### Assigned task:
Would you please transcribe, exactly as written, the lines of the entries below starting at the one that holds "VerifyCalculationTool_execute expression expected" and ending at the one that holds "py_sub actual expected = Returns", both included?

== Dataset excerpts ==

(** X16.  [VerifyCalculationTool.execute] answers [True] only for an
    expression that [eval] evaluates: exactly when the value and the
    expected value compare equal, or, if one of them is a float, when
    subtraction, [abs] and the comparison with the tolerance all return
    and the comparison holds. *)
Theorem verify_true_iff (expression : string) (expected : pyobj) :
  VerifyCalculationTool_execute expression expected = Returns (py_bool true)
  <-> exists actual,
        py_eval expression = Returns actual
        /\ if is_float actual || is_float expected
           then exists difference magnitude,
                  py_sub actual expected = Returns difference
                  /\ py_abs difference = Returns magnitude
                  /\ py_lt magnitude tolerance = Returns (py_bool true)
           else py_eq actual expected = Returns (py_bool true).
Proof.
  pose proof py_bool_distinct as Hdistinct.
  unfold VerifyCalculationTool_execute, verify_body, CalculatorTool_execute.
  destruct (py_eval expression) as [actual | cls msg | cls msg].
  2,3: split; [intros [= Hsame]; congruence | intros (actual & Habs & _); discriminate].
  destruct (is_float actual || is_float expected) eqn:Hfloat.
  - destruct (py_sub actual expected) as [difference | c1 m1 | c1 m1] eqn:Hsub.
    2,3: split; [intros [= Hsame]; congruence |];
      intros (a & [= <-] & Hcase); rewrite Hfloat in Hcase;
      destruct Hcase as (d' & m' & Hd & _); congruence.
    destruct (py_abs difference) as [magnitude | c2 m2 | c2 m2] eqn:Habs.
    2,3: split; [intros [= Hsame]; congruence |];
      intros (a & [= <-] & Hcase); rewrite Hfloat in Hcase;
      destruct Hcase as (d' & m' & Hd & Hm & _); congruence.
    split.
    + intros Hlt. exists actual. split; [reflexivity |]. rewrite Hfloat.
      exists difference, magnitude. repeat split; try assumption.
      destruct (py_lt magnitude tolerance) as [verdict | |]; congruence.
    + intros (a & [= <-] & Hcase). rewrite Hfloat in Hcase.
      destruct Hcase as (d' & m' & Hd & Hm & Hlt).
      assert (d' = difference) by congruence. subst d'.
      assert (m' = magnitude) by congruence. subst m'.
      now rewrite Hlt.
  - split.
    + intros Heq. exists actual. split; [reflexivity |]. rewrite Hfloat.
      destruct (py_eq actual expected) as [verdict | |]; congruence.
    + intros (a & [= <-] & Hcase). rewrite Hfloat in Hcase. now rewrite Hcase.
Qed.

(** X17.  A function name that is not in the table of
    [MathFunctionTool] is refused with a [ValueError] that names it and
    lists the thirteen names of the table; the value is not looked at. *)
Theorem unknown_math_function (function : string) (value : pyobj) :
  dict_mem function allowed_functions = false ->
  MathFunctionTool_execute function value
  = Raises "ValueError"
      ("Unknown function: " ++ function
       ++ ". Available: sqrt, sin, cos, tan, log, log10, exp, floor, ceil, "
       ++ "factorial, degrees, radians, abs").
Proof.
  intros Hunknown. unfold MathFunctionTool_execute. now rewrite Hunknown.
Qed.


(** X19.  The table accepts [abs], which the description of the tool
    does not list, and every other name of the table is in the
    description. *)
Theorem abs_is_accepted_not_described (value : pyobj) :
  MathFunctionTool_execute "abs" value
  = match py_abs value with
    | Returns result => Returns result
    | Raises _ msg =>
      Raises "ValueError"
        ("Error applying abs to " ++ obj_str value ++ ": " ++ msg)
    | Aborts cls msg => Aborts cls msg
    end
  /\ str_contains "abs" math_function_description = false
  /\ forallb (fun n => str_contains n math_function_description)
       (removelast (dict_keys allowed_functions)) = true
  /\ last (dict_keys allowed_functions) "" = "abs".
Proof. repeat split; reflexivity. Qed.

End CalculatorTools.

(** ** The provider *)

Section Provider.

Context `{Requests}.

(** X20.  [OpenRouterProvider.__init__]: a key that is given and not
    empty is taken, whatever the environment holds; otherwise the
    variable of the environment is; the provider is built with a key
    that is not empty, and [ValueError] is raised exactly when neither
    source has one. *)
Theorem provider_key_is_never_empty (environ : dict string) (key : option string)
    (model_name url : string) :
  (forall p, OpenRouterProvider_init environ key model_name url = Returns p ->
             api_key p <> "" /\ model p = model_name /\ base_url p = url
             /\ Some (api_key p)
                = if truthy key then key else dict_get "OPENROUTER_API_KEY" environ)
  /\ (forall cls msg,
        OpenRouterProvider_init environ key model_name url = Raises cls msg ->
        cls = "ValueError" /\ msg = missing_api_key)
  /\ ((exists cls msg,
         OpenRouterProvider_init environ key model_name url = Raises cls msg)
      <-> truthy key = false
          /\ truthy (dict_get "OPENROUTER_API_KEY" environ) = false).
Proof.
  unfold OpenRouterProvider_init.
  destruct key as [[| c k] |]; cbn [truthy];
    try (destruct (dict_get "OPENROUTER_API_KEY" environ) as [[| c' k'] |]);
    cbn [truthy]; (split; [| split]);
    try (intros p [= <-]; cbn; repeat split; discriminate);
    try (intros cls msg [= <- <-]; split; reflexivity);
    try discriminate;
    try (split; [intros _; split; reflexivity | intros _; eauto]);
    try (split; [intros (cls & msg & Habs); discriminate
                | intros [Ha Hb]; discriminate]).
Qed.

(** X21.  [generate] returns no text from a failed exchange: an
    exception of the transport, or of [raise_for_status] on the response,
    leaves [generate] as it is, whatever the body of the response. *)
Theorem generate_propagates_errors (self : OpenRouterProvider)
    (conversation : list message) (temperature max_tokens : json)
    (kwargs : dict json) (e : exn) :
  (post (base_url self ++ "/chat/completions") (request_headers self)
        (JObj (request_data self conversation temperature max_tokens kwargs)) 30
   = Raise e
   \/ exists response,
        post (base_url self ++ "/chat/completions") (request_headers self)
             (JObj (request_data self conversation temperature max_tokens kwargs)) 30
        = Ok response
        /\ raise_for_status response = Raise e) ->
  OpenRouterProvider_generate self conversation temperature max_tokens kwargs
  = Raise e.
Proof.
  unfold OpenRouterProvider_generate.
  intros [-> | (response & -> & Hstatus)]; cbn; [reflexivity |].
  now rewrite Hstatus.
Qed.

(** X22.  On a response that passes [raise_for_status] and whose body
    is an object with a non-empty list [choices], [generate] returns the
    [content] of the [message] of the first choice. *)
Theorem generate_returns_first_choice (self : OpenRouterProvider)
    (conversation : list message) (temperature max_tokens : json)
    (kwargs : dict json) response body choice others reply text :
  post (base_url self ++ "/chat/completions") (request_headers self)
       (JObj (request_data self conversation temperature max_tokens kwargs)) 30
  = Ok response ->
  raise_for_status response = Ok tt ->
  response_json response = Ok (JObj body) ->
  dict_get "choices" body = Some (JList (JObj choice :: others)) ->
  dict_get "message" choice = Some (JObj reply) ->
  dict_get "content" reply = Some text ->
  OpenRouterProvider_generate self conversation temperature max_tokens kwargs
  = Ok text.
Proof.
  intros Hpost Hstatus Hbody Hchoices Hmessage Hcontent.
  unfold OpenRouterProvider_generate.
  rewrite Hpost. cbn. rewrite Hstatus. cbn. rewrite Hbody. cbn.
  rewrite Hchoices. cbn. rewrite Hmessage. cbn. now rewrite Hcontent.
Qed.

Lemma request_fold (kwargs : dict json) (k : string) :
  NoDup (dict_keys kwargs) ->
  forall d : dict json,
    dict_get k (fold_left (fun d member => dict_set (fst member) (snd member) d)
                  kwargs d)
    = match dict_get k kwargs with
      | Some v => Some v
      | None => dict_get k d
      end.
Proof.
  induction kwargs as [| [k0 v0] kwargs IH]; cbn; intros Hkeys d; [reflexivity |].
  apply NoDup_cons_iff in Hkeys as [Hk0 Hkeys].
  rewrite (IH Hkeys), dict_get_set.
  destruct (String.eqb_spec k0 k) as [-> | _]; [| reflexivity].
  destruct (dict_get k kwargs) as [v |] eqn:Hv; [| reflexivity].
  exfalso. apply Hk0. clear -Hv.
  induction kwargs as [| [k1 v1] kwargs IH]; cbn in *; [discriminate |].
  destruct (String.eqb_spec k1 k); [now left | right; now apply IH].
Qed.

===

### Written solution:
  VerifyCalculationTool_execute expression expected = Returns (py_bool true)
  <-> exists actual,
        py_eval expression = Returns actual
        /\ if is_float actual || is_float expected
           then exists difference magnitude,
                  py_sub actual expected = Returns difference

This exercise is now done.